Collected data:
<<<<

Lemma wp_host_socket x (Q : err + option Z -> host -> Prop) s :
  tidy [] x s -> (forall s', tidy [] x s' -> Q (inr None) s') ->
  (forall fd s', fd <> FLOM_NULL_FD -> fd ∉ base -> tidy [fd] x s' -> Q (inr (Some fd)) s') ->
  wp (on_hclient sys_socket) Q s.
Proof using.
  intros [Ho Hop Hf Hn Hl] HN HS. unfold on_hclient, sys_socket. wp_step. wp_step. unfold wp at 1, next_input.
  destruct (k_sockets (h_client s)) as [|o l] eqn:E; cbn [fst snd].
  { wp_step. wp_step. wp_step. apply HN. split; cbn; [done | done | by rewrite E | done | done]. }
  apply Forall_cons in Hf as [Ho' Hf]. destruct o as [fd|]; wp_step; wp_step; wp_step.
  - destruct (Ho' fd eq_refl). apply HS; [done..|]. split; cbn; [done | by rewrite Hop | done..].
  - apply HN. by split.
Qed.

Lemma wp_host_close fd x (Q : err + unit -> host -> Prop) s :
  tidy [fd] x s -> fd ∉ base -> (forall s', tidy [] x s' -> Q (inr tt) s') ->
  wp (on_hclient (sys_close fd)) Q s.
Proof using.
  intros [Ho Hop Hf Hn Hl] Hfd HQ. unfold on_hclient, sys_close. wp_step. wp_step. apply HQ.
  split; cbn; [done | | done..]. rewrite Hop. cbn [List.app]. rewrite filter_cons_False by tauto.
  assert (Hid : forall l : list Z, fd ∉ l -> filter (fun y => y <> fd) l = l).
  { induction l as [|y l IH]; [done|]. intros [Hy Hl']%not_elem_of_cons.
    rewrite filter_cons_True by done. by rewrite IH. }
  by apply Hid.
Qed.

Lemma wp_named_ok extra x (Q : err + bool -> host -> Prop) s :
  tidy extra x s -> (forall b s', (named = true -> b = true) -> tidy extra x s' -> Q (inr b) s') ->
  wp named_ok Q s.
Proof using.
  intros [Ho Hop Hf Hn Hl] HQ. unfold wp, named_ok. destruct (h_names s) as [|b l] eqn:E; cbn.
  - apply HQ; [done|]. by split; rewrite ?E.
  - apply HQ; [|split; cbn; try done]; intros Hg; specialize (Hn Hg); by apply Forall_cons in Hn as [? ?].
Qed.

(** What a search leaves: nothing, or the one socket that it returns *)
Definition searched x (r : err + (option addr * Z)) (s : host) : Prop :=
  match r with
  | inr (None, fd) => fd = FLOM_NULL_FD /\ tidy [] x s
  | inr (Some _, fd) => fd <> FLOM_NULL_FD /\ (fd ∉ base) /\ tidy [fd] x s
  | inl _ => False
  end.
Lemma wp_find_client x l : forall s, tidy [] x s -> wp (find_client l) (searched x) s.
Proof using.
  induction l as [|a l IH]; intros s Hs; cbn [find_client]; [by wp_step|].
  wp_step. eapply wp_ask_int; [exact Hs|]. intros _. wp_step. eapply wp_host_socket; [exact Hs | exact IH|].
  intros fd s1 Hn Hb Hs1. wp_step; [by wp_step|]. wp_step. eapply wp_host_close; [exact Hs1 | done | exact IH].
Qed.
Lemma wp_join_server x l : named = true -> forall s, tidy [] x s -> wp (join_server l FLOM_NULL_FD) (searched x) s.
Proof using.
  intros Hgood. induction l as [|a l IH]; intros s Hs; cbn [join_server]; [by wp_step|].
  wp_step. eapply wp_host_socket; [exact Hs | exact IH|]. intros fd s1 Hn Hb Hs1.
  wp_step. eapply wp_named_ok; [exact Hs1|]. intros b s2 Hb2 Hs2. rewrite Hb2 by done. cbn [negb].
  wp_step.
  - wp_step. eapply wp_host_close; [exact Hs2 | done | exact IH].
  - wp_step. eapply wp_named_ok; [exact Hs2|]. intros b' s3 Hb3 Hs3. rewrite Hb3 by done. cbn [negb].
    wp_step; [by wp_step|]. wp_step. eapply wp_host_close; [exact Hs3 | done | exact IH].
Qed.

Lemma wp_multicast_addresses x (Q : err + list addr -> host -> Prop) s :
  tidy [] x s -> (forall s', tidy [] x s' -> Q (inl (Rc FLOM_RC_GETADDRINFO_ERROR)) s') ->
  (forall l s', tidy [] x s' -> Q (inr l) s') -> wp multicast_addresses Q s.
Proof using.
  intros Hs He HQ. unfold multicast_addresses. wp_step. eapply wp_ask_int; [exact Hs|]. intros _.
  wp_step. eapply wp_ask_str; [exact Hs|]. intros _. wp_step. unfold on_hclient. wp_step.
  unfold wp at 1, sys_getaddrinfo, next_input. destruct Hs as [Ho Hop Hf Hn Hl].
  destruct (k_addrs (h_client s)) as [|o l]; cbn [fst snd]; [by apply He|].
  destruct o as [l'|]; [by apply HQ | by apply He].
Qed.

Lemma wp_host_ok extra x (Q : err + bool -> host -> Prop) s :
  tidy extra x s -> (forall b s', tidy extra x s' -> Q (inr b) s') -> wp (on_hclient sys_ok) Q s.
Proof using.
  intros [Ho Hop Hf Hn Hl] HQ. unfold on_hclient. wp_step. unfold wp, sys_ok, next_input.
  by destruct (k_calls (h_client s)); apply HQ.
Qed.
Lemma wp_recvfrom_text len extra received sent out (Q : err + option string -> host -> Prop) s :
  tidy extra (received, sent, out) s ->
  (forall s', tidy extra (tail received, sent, out) s' -> Q (inr (substring 0 len <$> default None (head received))) s') ->
  wp (recvfrom_text len) Q s.
Proof using.
  intros [Ho Hop Hf Hn [= <- <- <-]] HQ. unfold wp, recvfrom_text.
  destruct (h_received s) eqn:E; apply HQ; split; cbn; try done. by rewrite E.
Qed.
Lemma wp_sendto text extra received sent out (Q : err + Z -> host -> Prop) s :
  tidy extra (received, sent, out) s ->
  (forall n s', tidy extra (received, sent ++ (if n =? strlen text then [text] else []), out)%list s' -> Q (inr n) s') ->
  wp (sendto text) Q s.
Proof using.
  intros [Ho Hop Hf Hn [= <- <- <-]] HQ. unfold wp, sendto. by destruct (h_sendtos s); apply HQ.
Qed.
Lemma wp_printf text extra received sent out (Q : err + unit -> host -> Prop) s :
  tidy extra (received, sent, out) s ->
  (forall s', tidy extra (received, sent, out ++ text) s' -> Q (inr tt) s') -> wp (printf text) Q s.
Proof using. intros [Ho Hop Hf Hn [= <- <- <-]] HQ. unfold printf. wp_step. by apply HQ. Qed.

(** What a feature leaves when its socket has been closed *)
Definition ends extra (X : err + unit -> list (option string) * list string * string -> Prop)
    (r : err + unit) (s : host) : Prop :=
  (r = inr tt \/ exists rc, r = inl (Rc rc)) /\ exists x, tidy extra x s /\ X r x.

Lemma wp_close_after extra X fd (m : Hm unit) s :
  extra = [] /\ fd = FLOM_NULL_FD \/ extra = [fd] /\ fd <> FLOM_NULL_FD /\ fd ∉ base ->
  wp m (ends extra X) s -> wp (finally m (close_if_open fd)) (ends [] X) s.
Proof using.
  intros Hfd Hm. wp_step. eapply wp_mono; [|exact Hm]. intros r s1 (Hr & x & Hx & HX).
  assert (Hend : forall (Q : err + unit -> host -> Prop), (forall s', tidy [] x s' -> Q (inr tt) s') ->
    wp (close_if_open fd) Q s1).
  { intros Q HQ. unfold close_if_open. destruct Hfd as [[-> ->]|(-> & Hn & Hb)].
    - wp_step; [done|]. by apply HQ.
    - rewrite (proj2 (Z.eqb_neq fd FLOM_NULL_FD) Hn). cbn [negb when]. by eapply wp_host_close. }
  destruct Hr as [->|[rc ->]]; cbn beta iota; wp_step; apply Hend; intros s' Hs'; wp_step; split; eauto.
Qed.
End multicast.

Lemma wp_the_feature `{OpenSSL} base named x X search (body : option addr -> Hm unit) s :
  tidy base named [] x s -> (forall rc, X (inl (Rc rc)) x) ->
  (forall l s', tidy base named [] x s' -> wp (search l) (searched base named x) s') ->
  (forall found extra s', tidy base named extra x s' -> wp (body found) (ends base named extra X) s') ->
  wp (l ← multicast_addresses; '(found, fd) ← search l; finally (body found) (close_if_open fd))
    (ends base named [] X) s.
Proof.
  intros Hs He Hsearch Hbody. wp_step. eapply wp_multicast_addresses; [exact Hs | |].
  { intros s1 Hs1. split; [by right; eexists | by eexists]. }
  intros l s1 Hs1. wp_step. eapply wp_mono; [|by apply Hsearch]. intros [e|[[a|] fd]] s2; [done | |].
  - intros (Hn & Hb & Hs2). eapply wp_close_after; [by right; split_and! | by apply Hbody].
  - intros [-> Hs2]. eapply wp_close_after; [by left | by apply Hbody].
Qed.

Section multicast_theorems.
Context `{OpenSSL}.

(** The system gives descriptors that are not open. *)
Definition fresh_sockets (s : host) : Prop :=
  Forall (fun o => forall fd, o = Some fd -> fd <> FLOM_NULL_FD /\ fd ∉ k_open (h_client s)) (k_sockets (h_client s)).

Definition shown_arrival (d : string) : string :=
  "Arrived datagram is '" ++ columns (String.substring 0 2048 d) ++ "'" ++ newline.
Definition shown_sending (msg : string) : string := "Sent datagram is '" ++ msg ++ "'" ++ newline.

Lemma tidy_start named s :
  owned (k_configs (h_client s)) -> fresh_sockets s -> (named = true -> Forall (eq true) (h_names s)) ->
  tidy (k_open (h_client s)) named [] (h_received s, h_sent s, h_out s) s.
Proof. by split. Qed.

(** What a feature has done when it reports no error: it has received one
    datagram, sent one, and shown both. *)
Definition exchanged (msg : string) (show : string -> string) (s : host) (r : err + unit)
    (x : list (option string) * list string * string) : Prop :=
  r = inr tt -> exists d rest, h_received s = Some d :: rest /\
    x = (rest, (h_sent s ++ [msg])%list, h_out s ++ show d).
Lemma ends_exchanged base named msg show s r s' :
  ends base named [] (exchanged msg show s) r s' ->
  (r = inr tt \/ exists rc, r = inl (Rc rc)) /\ k_open (h_client s') = base /\
  (r = inr tt -> exists d rest, h_received s = Some d :: rest /\ h_sent s' = (h_sent s ++ [msg])%list /\
     h_out s' = h_out s ++ show d).
Proof.
  intros [Hr (x & Hx & HX)]. split; [exact Hr|]. split; [apply Hx|]. intros Hok.
  destruct (HX Hok) as (d & rest & Hd & ->). exists d, rest. split; [exact Hd|].
  by pose proof (tidy_log _ _ _ _ _ Hx) as [= _ -> ->].
Qed.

>>>>

Search the data above for the word "assert" and show every line that has it.

- [Finished task]:
  assert (Hid : forall l : list Z, fd ∉ l -> filter (fun y => y <> fd) l = l).
  assert (Hend : forall (Q : err + unit -> host -> Prop), (forall s', tidy [] x s' -> Q (inr tt) s') ->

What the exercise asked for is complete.